(* ===== verification/ServerLive.v ===== *)
(** Progress of the agent: one pass over the clients reads every ready socket once,
    although answering a message moves clients within the stack. *)

From S2P Require Import Prelude CString Memory Store Protocol Os Config Net Client Frame Ini Task Server ServerLogic ServerFrame ServerSpec.
From S2P Require Stack.

(** ** What a trace has read *)

Definition read_fd (e : syscall * sysres) : option Z :=
  match e.1 with Read fd _ => Some fd | _ => None end.

(** The descriptors, in order. *)
Definition reads (tr : list (syscall * sysres)) : list Z := omap read_fd tr.

Lemma reads_app tr tr' : reads (tr ++ tr') = reads tr ++ reads tr'.
Proof. apply omap_app. Qed.

Lemma reads_frame {W} `{!Kernel W} :
  frame (λ c, negb (is_read c)) (λ w w' : world W, reads (w_trace w') = reads (w_trace w)).
Proof.
  split; [done|by intros; etrans|done|]. intros c w Hc. unfold after. destruct (kcall c (w_os w)) as [r os]. cbn [w_trace].
  rewrite reads_app. destruct c; try done; cbn; by rewrite app_nil_r.
Qed.

Lemma plain_quiet : allows_plain (allowed := λ c, negb (is_read c)).
Proof. by intros c -> _. Qed.

(** ** One pass over the clients *)

(** Removing a client by moving the last one into its place leaves the clients below
    it alone. *)
Lemma remove_client_below n l :
  (n < length l)%nat →
  take n (remove_client (Z.of_nat n) l) = take n l ∧ (n ≤ length (remove_client (Z.of_nat n) l))%nat.
Proof.
  intros Hn. unfold remove_client, zlen.
  destruct (Z.leb_spec 0 (Z.of_nat n)), (Z.ltb_spec (Z.of_nat n) (Z.of_nat (length l))); try lia. cbn [andb].
  rewrite Nat2Z.id. unfold Stack.swap_remove. destruct (last l) as [y|]; [|by split; [|lia]]. split.
  - rewrite take_take, Nat.min_l by lia. by rewrite take_insert_ge by lia.
  - rewrite length_take, length_insert. lia.
Qed.

Section Pass.
Context {W : Type} `{!Kernel W} (config : Config).
Let st := settings config.
Hypothesis Hst : settings_ok st.
Implicit Types (s : Server) (w : world W).

Definition ready (conn : Connection) (sock : Z) : Prop := sock ∈ c_read_flags conn.
#[local] Instance ready_dec conn sock : Decision (ready conn sock).
Proof. unfold ready. apply _. Defined.

(** What serving the client at place [n] leaves: the clients below, the connection,
    and one more read when its socket is ready. *)
Record served (n : nat) (sock : Z) s w s' w' : Prop := {
  sd_ok : server_ok st s';
  sd_below : take n (sv_clients s') = take n (sv_clients s);
  sd_length : (n ≤ length (sv_clients s'))%nat;
  sd_conn : sv_conn s' = sv_conn s;
  sd_reads : reads (w_trace w') = reads (w_trace w) ++ if decide (ready (sv_conn s) sock) then [sock] else [];
}.

Lemma sys_read_reads fd p n w z w' :
  sys_read fd p n w = Ok (z, w') → reads (w_trace w') = reads (w_trace w) ++ [fd].
Proof.
  intros H. unfold sys_read in H. apply st_bind_inv in H as (r & w1 & [_ T1]%call_inv & H).
  assert (w_trace w' = w_trace w1) as ->; [|by rewrite T1, reads_app].
  destruct (r_ret r <? 1); [by st_inv|]. apply st_bind_inv in H as (u & w2 & H2 & H).
  unfold on_mem, modify_res in H2. apply bind_ok in H2 as (w3 & H2 & H3). apply bind_ok in H2 as (m & _ & H2).
  st_inv. done.
Qed.

Lemma serve_client_served n sock s w :
  server_ok st s → sv_clients s !! n = Some sock →
  post (s, w) (serve_client config (Z.of_nat n)) (λ _ sw', served n sock s w sw'.1 sw'.2).
Proof.
  intros Hok Hn. pose proof (lookup_lt_Some _ _ _ Hn) as Hlt. pose proof (so_sockets _ _ Hok) as Hs.
  assert (1 ≤ sock) by (by eapply (Forall_lookup_1 _ _ _ _ Hs)).
  assert (Hrd : rd (sv_clients s) (Z.of_nat n) = Ok sock) by (apply rd_ok; [lia|by rewrite Nat2Z.id]).
  destruct (remove_client_below n (sv_clients s) Hlt) as [Hb Hl].
  intros [] [s' w'] Hrun.
  assert (Hok' : server_ok st s') by (by apply (serve_client_ok config Hst _ s w Hok _ _ Hrun)).
  revert Hrun. unfold serve_client. rewrite run_srv, (bind_lift _ _ _ _ Hrd), decide_False, run_srv by lia. intros Hrun.
  apply st_bind_inv in Hrun as (b & sw & Hb0 & Hrun). unfold lift in Hb0. apply bind_ok in Hb0 as (b' & Hset & Hb0).
  simplify_eq. assert (Hready : b = bool_decide (ready (sv_conn s) sock)).
  { unfold FD_ISSET in Hset. by destruct (_ && _); simplify_eq. }
  subst b. case_bool_decide as Hr; [|st_inv; split; try done; [cbn; lia|cbn; by rewrite decide_False, app_nil_r]].
  apply st_bind_inv in Hrun as (p & sw & Hp & Hrun). unfold lift in Hp. apply bind_ok in Hp as (p' & Hp & Hp').
  simplify_eq. apply st_bind_inv in Hrun as (z & [s1 w1] & Hread & Hrun).
  unfold on_world in Hread. apply bind_ok in Hread as ([z' w2] & Hread & E). simplify_eq.
  apply sys_read_reads in Hread. destruct (z >? 0); [|case_decide].
  - apply st_bind_inv in Hrun as (z' & [s2 w2] & Heval & Hrun). st_inv. pose proof (fr_eval_packet reads_frame plain_quiet _ _ _ _ _ Heval) as Hq.
    apply eval_packet_evaluated in Heval; [|apply Hst|apply Hst|apply Hok]. destruct Heval as [Hc Hconn _ _ _ _ _].
    cbn [fst snd pk_client] in *. split; rewrite ?Hc; try done. by rewrite decide_True, Hq.
  - rewrite run_upd_srv in Hrun. apply st_bind_inv in Hrun as (r & [s2 w2] & Hclose & Hrun). st_inv.
    pose proof (fr_on_world _ (fr_call_ret reads_frame (Close sock) eq_refl) _ _ _ Hclose) as Hq.
    unfold on_world in Hclose. apply bind_ok in Hclose as ([r' w3] & _ & E). simplify_eq. cbn [fst snd] in *.
    split; try done. by rewrite decide_True, Hq.
  - st_inv. split; try done; [cbn; lia|]. by rewrite decide_True.
Qed.

Lemma for_down_S n (step : Z → ST (Server * world W) unit) sw :
  for_down (S n) step sw = (step (Z.of_nat n) ≫= λ _, for_down n step) sw.
Proof.
  unfold for_down, mbind at 3, st_bind. cbn [count_down]. by destruct (step (Z.of_nat n) sw) as [[[] sw']|].
Qed.

Lemma post_run {S A} (m m' : ST S A) sw Q : m sw = m' sw → post sw m' Q → post sw m Q.
Proof. unfold post. by intros ->. Qed.

(** The clients [l] below place [n] are still there. *)
Lemma pass_reads l conn n s w :
  server_ok st s → sv_conn s = conn → take n (sv_clients s) = take n l →
  (n ≤ length l)%nat → (n ≤ length (sv_clients s))%nat →
  post (s, w) (for_down n (serve_client config))
    (λ _ sw', reads (w_trace sw'.2) = reads (w_trace w) ++ filter (ready conn) (reverse (take n l))).
Proof.
  revert s w. induction n as [|n IH]; intros s w Hok Hconn Htake Hl Hlen.
  { intros [] sw' H. unfold for_down in H. cbn in H. simplify_eq. cbn. by rewrite app_nil_r. }
  destruct (lookup_lt_is_Some_2 l n) as [sock Hn]; [lia|].
  assert (Hn' : sv_clients s !! n = Some sock) by (rewrite <- (lookup_take_lt (sv_clients s) (S n)), Htake, lookup_take_lt by lia; done).
  apply (post_run _ _ _ _ (for_down_S n _ _)).
  pone. eapply post_mono; [by apply (serve_client_served n sock)|]. intros [] [s1 w1] [Hok1 Hb1 Hl1 Hc1 Hr1]. cbn [fst snd] in *.
  eapply post_mono; [apply IH; [done|congruence| |lia|done]|].
  { rewrite Hb1. transitivity (take n (take (S n) (sv_clients s))); [by rewrite take_take, Nat.min_l by lia|].
    by rewrite Htake, take_take, Nat.min_l by lia. }
  intros [] [s2 w2] Hr2. cbn [fst snd] in *. rewrite Hr2, Hr1, <- app_assoc, Hconn. f_equal.
  rewrite (take_S_r _ _ _ Hn), reverse_app, filter_app. by f_equal.
Qed.

(** C17: one pass over the client stack serves everyone: the descriptors it reads are
    exactly the ready sockets of the clients the pass started with, each once, from the
    last client to the first, although every answered client is removed on the way by
    moving the last one into its place. *)
Theorem serve_clients_reads s w :
  server_ok st s →
  post (s, w) (for_down (length (sv_clients s)) (serve_client config))
    (λ _ sw', reads (w_trace sw'.2) = reads (w_trace w) ++ filter (ready (sv_conn s)) (reverse (sv_clients s))).
Proof.
  intros Hok. pose proof (pass_reads (sv_clients s) (sv_conn s) (length (sv_clients s)) s w Hok) as H.
  rewrite (take_ge (sv_clients s)) in H by done. by apply H.
Qed.
End Pass.

(** Three clients, the first and the last with something to say. *)
Definition demo_busy : Server :=
  mkServer true (mkConn 3 9999 {[7; 9]} ∅ (Some (10%positive, 0)) (Some (20%positive, 0)))
    (zeros 256) (empty_stream 30) [7; 8; 9] (sl_new 5) (sl_new 5).

Lemma demo_busy_ok : server_ok config_default_settings demo_busy.
Proof. split; try done; [by apply table_new..|]. by repeat constructor. Qed.

Definition demo_busy_world : world (list sysres) :=
  mkWorld [ret_data demo_run_web; mkRes 8 [] []; ret 0; ret 60; ret 0; ret 0; ret 0] (demo_server_mem []) [].

Lemma serve_clients_reads_witness :
  match for_down (length (sv_clients demo_busy)) (serve_client demo_config_server) (demo_busy, demo_busy_world) with
  | Ok (_, (_, w)) => reads (w_trace w) = [9; 7]
  | Fault _ => False
  end.
Proof.
  run_demo E.
  rewrite (serve_clients_reads (W := list sysres) demo_config_server ltac:(by split) demo_busy demo_busy_world demo_busy_ok _ _ E).
  by vm_compute.
Defined.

++++++++

_TASK ITEM_:
Reproduce exactly the lines from the beginning of the entries above up to and including the line that contains "although answering a".

_WORKED SOLUTION_:
(* ===== verification/ServerLive.v ===== *)
(** Progress of the agent: one pass over the clients reads every ready socket once,
    although answering a message moves clients within the stack. *)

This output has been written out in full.